Argent was right about the weather; even swathed in coats at the door, crossing the open space to the carriage house workshop was a reminder of just how unfriendly England could be; tonight, it was icy rain and fog, and they moved quickly into the warmth of the workshop. Thomas had tidied it up a bit, but even so, there was just barely enough space for everyone to crowd in out of the cold . . . but unlike Philadelphia, there was no expectation of destruction to come.
///
Thomas mounted the small, improvised steps and stood there uncomfortably next to his machine. He cleared his throat, opened his mouth, and then closed it again without speaking. He gestured to Jess, who sighed and came up to join him.
"You talk!" Thomas whispered fiercely.
"No," Jess whispered back, and took the spot at the controls of the machine. Not a simple lever anymore. This was a small stand of levers and switches, and Thomas threw him a look of hurt betrayal . . . and then, with a deep breath, the German started speaking. He started out a little uncertainly, but before long, just as Jess had thought, he was well into the details and comfortable with them. Talk of ink density and valve pressure and tensile strength. The audience looked intrigued but still not impressed, and when Thomas's explanation came to a halt, Jess flicked the first switch.
The only thing that happened was that the large copper boiler in the corner began to hiss as it built up pressure. It was decidedly not impressive.
"Is this all?" Old Man Argent asked, and ostentatiously checked his pocket watch. "I didn't come to the hinterlands for an oversized kettle and vague promises-"
The hiss in the boiler reached a high-pitched whine; Jess flicked another switch. The machine lurched into motion. A roller spread ink over letters set in a metal plate. The watching crowd fell silent and craned forward to watch.
"Step one," said Thomas. "The master plate is inked." He nodded, and Jess turned the next lever, which pulled a thick roll of paper into place and stretched it over the plate-not close enough to touch. "Now, the paper. You notice that it is in rolls, not in sheets, for speed." Thomas looked at Jess, who nodded. "And now, the printing."
Jess flipped the final two switches together, and the paper was pressed down, lifted up, measured out, and cut with a sharp blade. It settled in the tray, and already, the next page was in place, the ink ready, the process repeating.
"We can print copies of the page at the rate of almost a hundred per minute, when we turn the speed higher," Thomas said over the steady thrumming of the machine. "And as you will see, we print two pages at once-the first and the last of the folio."
Thomas plucked the first sheet from the drying pile, and in the bright lights of the workshop, Jess felt a strange, exhilarating chill run through him. There, in block letters on the paper, were two full pages of text in Greek that had never been seen before by anyone but them. There was so much wrong with what would happen tonight.
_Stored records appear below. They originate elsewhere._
(* ===== verification/Cmds.v ===== *)
(** * The small user programs

    [cat.c], [wc.c], [echo.c], [ls.c], [ln.c], [rm.c], [mkdir.c], [kill.c],
    [init.c] and [zombie.c], over the system calls of [Usys].  [argv] is the
    list of the argument strings, without their NULs; [argv[0]] is its head. *)

From Stdlib Require Import Ascii.
From S2P Require Import Prelude Mem KString Spinlock Machine Printf KState FsFmt Ulib.
Import Ulib.

Section cmds.
Context {S : Type} {sys : Usys S}.

(** A string argument of [printf]. *)
Definition arg_str (s : list Z) : arg := AStr (Some (s ++ [0])).

(** A string function that ran off its array. *)
Definition str {A} (r : option A) : K S A := match r with Some x => mret x | None => undef end.

(** ** [cat.c] *)

Definition cat (fd : Z) : K S unit :=
  n ← loop (fun _ : unit =>
    '(n, bs) ← sys_read fd 512;
    if negb (0 <? n) then mret (inr n) else
    w ← sys_write 1 bs;
    if negb (w =? n) then fprintf 2 ("cat: write error" ++ nl) [];; exit 1
    else mret (inl tt)) tt;
  if n <? 0 then fprintf 2 ("cat: read error" ++ nl) [];; exit 1 else mret tt.

Definition cat_main (argv : list (list Z)) : K S unit :=
  match tail argv with
  | [] => cat 0;; exit 0
  | files =>
    for_each files (fun f =>
      fd ← sys_open f 0;
      if fd <? 0 then fprintf 2 ("cat: cannot open %s" ++ nl) [arg_str f];; exit 1 else
      cat fd;; _ ← sys_close fd; mret tt);;
    exit 0
  end.

(** ** [wc.c] *)

(** [strchr(" \r\t\n\v", c)] *)
Definition blanks : list Z := [32; 13; 9; 10; 11; 0].
Definition wc_byte (st : Z * Z * Z * bool) (b : Z) : K S (Z * Z * Z * bool) :=
  let '(l, w, c, inword) := st in
  let c := i32 (c + 1) in
  let l := if b =? 10 then i32 (l + 1) else l in
  match strchr blanks b with
  | None => undef
  | Some (Some _) => mret (l, w, c, false)
  | Some None => if negb inword then mret (l, i32 (w + 1), c, true) else mret (l, w, c, inword)
  end.

Definition wc (fd : Z) (name : list Z) : K S unit :=
  '(n, st) ← loop (fun st =>
    '(n, bs) ← sys_read fd 512;
    if negb (0 <? n) then mret (inr (n, st)) else
    st ← for_fold bs st wc_byte;
    mret (inl st)) (0, 0, 0, false);
  if n <? 0 then printf ("wc: read error" ++ nl) [];; exit 1 else
  let '(l, w, c, _) := st in
  printf ("%d %d %d %s" ++ nl) [AInt l; AInt w; AInt c; arg_str name].

Definition wc_main (argv : list (list Z)) : K S unit :=
  match tail argv with
  | [] => wc 0 [];; exit 0
  | files =>
    for_each files (fun f =>
      fd ← sys_open f 0;
      if fd <? 0 then printf ("wc: cannot open %s" ++ nl) [arg_str f];; exit 1 else
      wc fd f;; _ ← sys_close fd; mret tt);;
    exit 0
  end.

(** ** [echo.c] *)

Fixpoint echo_args (args : list (list Z)) : K S unit :=
  match args with
  | [] => mret tt
  | a :: rest =>
    _ ← sys_write 1 a;
    _ ← sys_write 1 (match rest with [] => [10] | _ => [32] end);
    echo_args rest
  end.
Definition echo_main (argv : list (list Z)) : K S unit := echo_args (tail argv);; exit 0.

(** ** [ln.c], [rm.c], [mkdir.c], [kill.c] *)

Definition ln_main (argv : list (list Z)) : K S unit :=
  match argv with
  | [_; old; new] =>
    r ← sys_link old new;
    when (r <? 0) (fprintf 2 ("link %s %s: failed" ++ nl) [arg_str old; arg_str new]);;
    exit 0
  | _ => fprintf 2 ("Usage: ln old new" ++ nl) [];; exit 1
  end.

(** Apply [f] to the arguments until it fails. *)
Definition each_file (files : list (list Z)) (f : list Z -> K S Z) (msg : string) : K S unit :=
  _ ← for_exit files (fun x =>
    r ← f x;
    if r <? 0 then fprintf 2 msg [arg_str x];; mret (Some tt) else mret None);
  mret tt.
Definition rm_main (argv : list (list Z)) : K S unit :=
  match tail argv with
  | [] => fprintf 2 ("Usage: rm files..." ++ nl) [];; exit 1
  | files => each_file files sys_unlink ("rm: %s failed to delete" ++ nl);; exit 0
  end.
Definition mkdir_main (argv : list (list Z)) : K S unit :=
  match tail argv with
  | [] => fprintf 2 ("Usage: mkdir files..." ++ nl) [];; exit 1
  | files => each_file files sys_mkdir ("mkdir: %s failed to create" ++ nl);; exit 0
  end.
Definition kill_main (argv : list (list Z)) : K S unit :=
  match tail argv with
  | [] => fprintf 2 ("usage: kill pid..." ++ nl) [];; exit 1
  | pids =>
    for_each pids (fun a => pid ← str (atoi (a ++ [0])); _ ← sys_kill pid; mret tt);;
    exit 0
  end.

(** ** [init.c], [zombie.c] *)

Definition CONSOLE_DEV : Z := 1.
Definition sh_argv : list (list Z) := [bytes_of_string "sh"].

(** The wait of [init] for the shell [pid]. *)
Definition init_wait (pid : Z) : K S unit :=
  loop (fun _ : unit =>
    wpid ← sys_wait;
    if wpid =? pid then mret (inr tt) else
    if wpid <? 0 then printf ("init: wait returned an error" ++ nl) [];; exit 1
    else mret (inl tt)) tt.
Definition init_main : K S unit :=
  fd ← sys_open (bytes_of_string "console") O_RDWR;
  when (fd <? 0) (_ ← sys_mknod (bytes_of_string "console") CONSOLE_DEV 0;
                  _ ← sys_open (bytes_of_string "console") O_RDWR; mret tt);;
  _ ← sys_dup 0; _ ← sys_dup 0;
  loop (fun _ : unit =>
    printf ("init: starting sh" ++ nl) [];;
    pid ← sys_fork;
    if pid <? 0 then printf ("init: fork failed" ++ nl) [];; exit 1 else
    if pid =? 0 then
      _ ← sys_exec (bytes_of_string "sh") sh_argv;
      printf ("init: exec sh failed" ++ nl) [];; exit 1
    else init_wait pid;; mret (inl tt)) tt.

Definition zombie_main : K S unit :=
  pid ← sys_fork;
  when (0 <? pid) (_ ← sys_sleep 5; mret tt);;
  exit 0.

(** ** [ls.c] *)

(** What follows the last slash. *)
Fixpoint after_slash (path : list Z) : list Z :=
  match path with
  | [] => []
  | c :: path' => if existsb (Z.eqb (chr "/")) path then after_slash path' else path
  end.
(** The name padded with blanks, in the static buffer of [DIRSIZ] + 1. *)
Definition fmtname (path : list Z) : list Z :=
  let p := after_slash path in
  if DIRSIZ <=? Z.of_nat (length p) then p
  else p ++ replicate (Z.to_nat DIRSIZ - length p) 32.

Definition ls_entry (path bs : list Z) : K S unit :=
  let de := get_dirent bs in
  if de_inum de =? 0 then mret tt else
  name ← str (cstr (de_name de ++ [0]));
  let buf := path ++ [chr "/"] ++ name in
  '(r, st) ← stat buf;
  match (if r <? 0 then None else st) with
  | None => printf ("ls: cannot stat %s" ++ nl) [arg_str buf]
  | Some st =>
    printf ("%s %d %d %d" ++ nl) [arg_str (fmtname buf); AInt (st_type st); AInt (st_ino st); AInt (st_size st)]
  end.

Definition ls (path : list Z) : K S unit :=
  fd ← sys_open path 0;
  if fd <? 0 then fprintf 2 ("ls: cannot open %s" ++ nl) [arg_str path] else
  '(r, st) ← sys_fstat fd;
  if r <? 0 then fprintf 2 ("ls: cannot stat %s" ++ nl) [arg_str path];; _ ← sys_close fd; mret tt else
  (if st_type st =? T_FILE then
     printf ("%s %d %d %l" ++ nl) [arg_str (fmtname path); AInt (st_type st); AInt (st_ino st); APtr (st_size st)]
   else if st_type st =? T_DIR then
     if 512 <? Z.of_nat (length path) + 1 + DIRSIZ + 1 then printf ("ls: path too long" ++ nl) [] else
     loop (fun _ : unit =>
       '(n, bs) ← sys_read fd 16;
       if negb (n =? 16) then mret (inr tt) else
       ls_entry path bs;; mret (inl tt)) tt
   else mret tt);;
  _ ← sys_close fd; mret tt.
Definition ls_main (argv : list (list Z)) : K S unit :=
  match tail argv with
  | [] => ls (bytes_of_string ".");; exit 0
  | paths => for_each paths ls;; exit 0
  end.

End cmds.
But this . . . this was right. And important.
Thomas held the page up for all to see. "The first and last pages of Hermocrates, by Plato," he said. "Suppressed by the Great Library since Scholar Plato's death. Careful. The ink needs time to dry. This is one of the books we rescued from the Black Archives." The murmurs started then, and built. Thomas raised his voice again to be heard. "These are words that few living people have read. This is what the Library has kept from us. This, and so much more. But with this machine, they no longer have that power."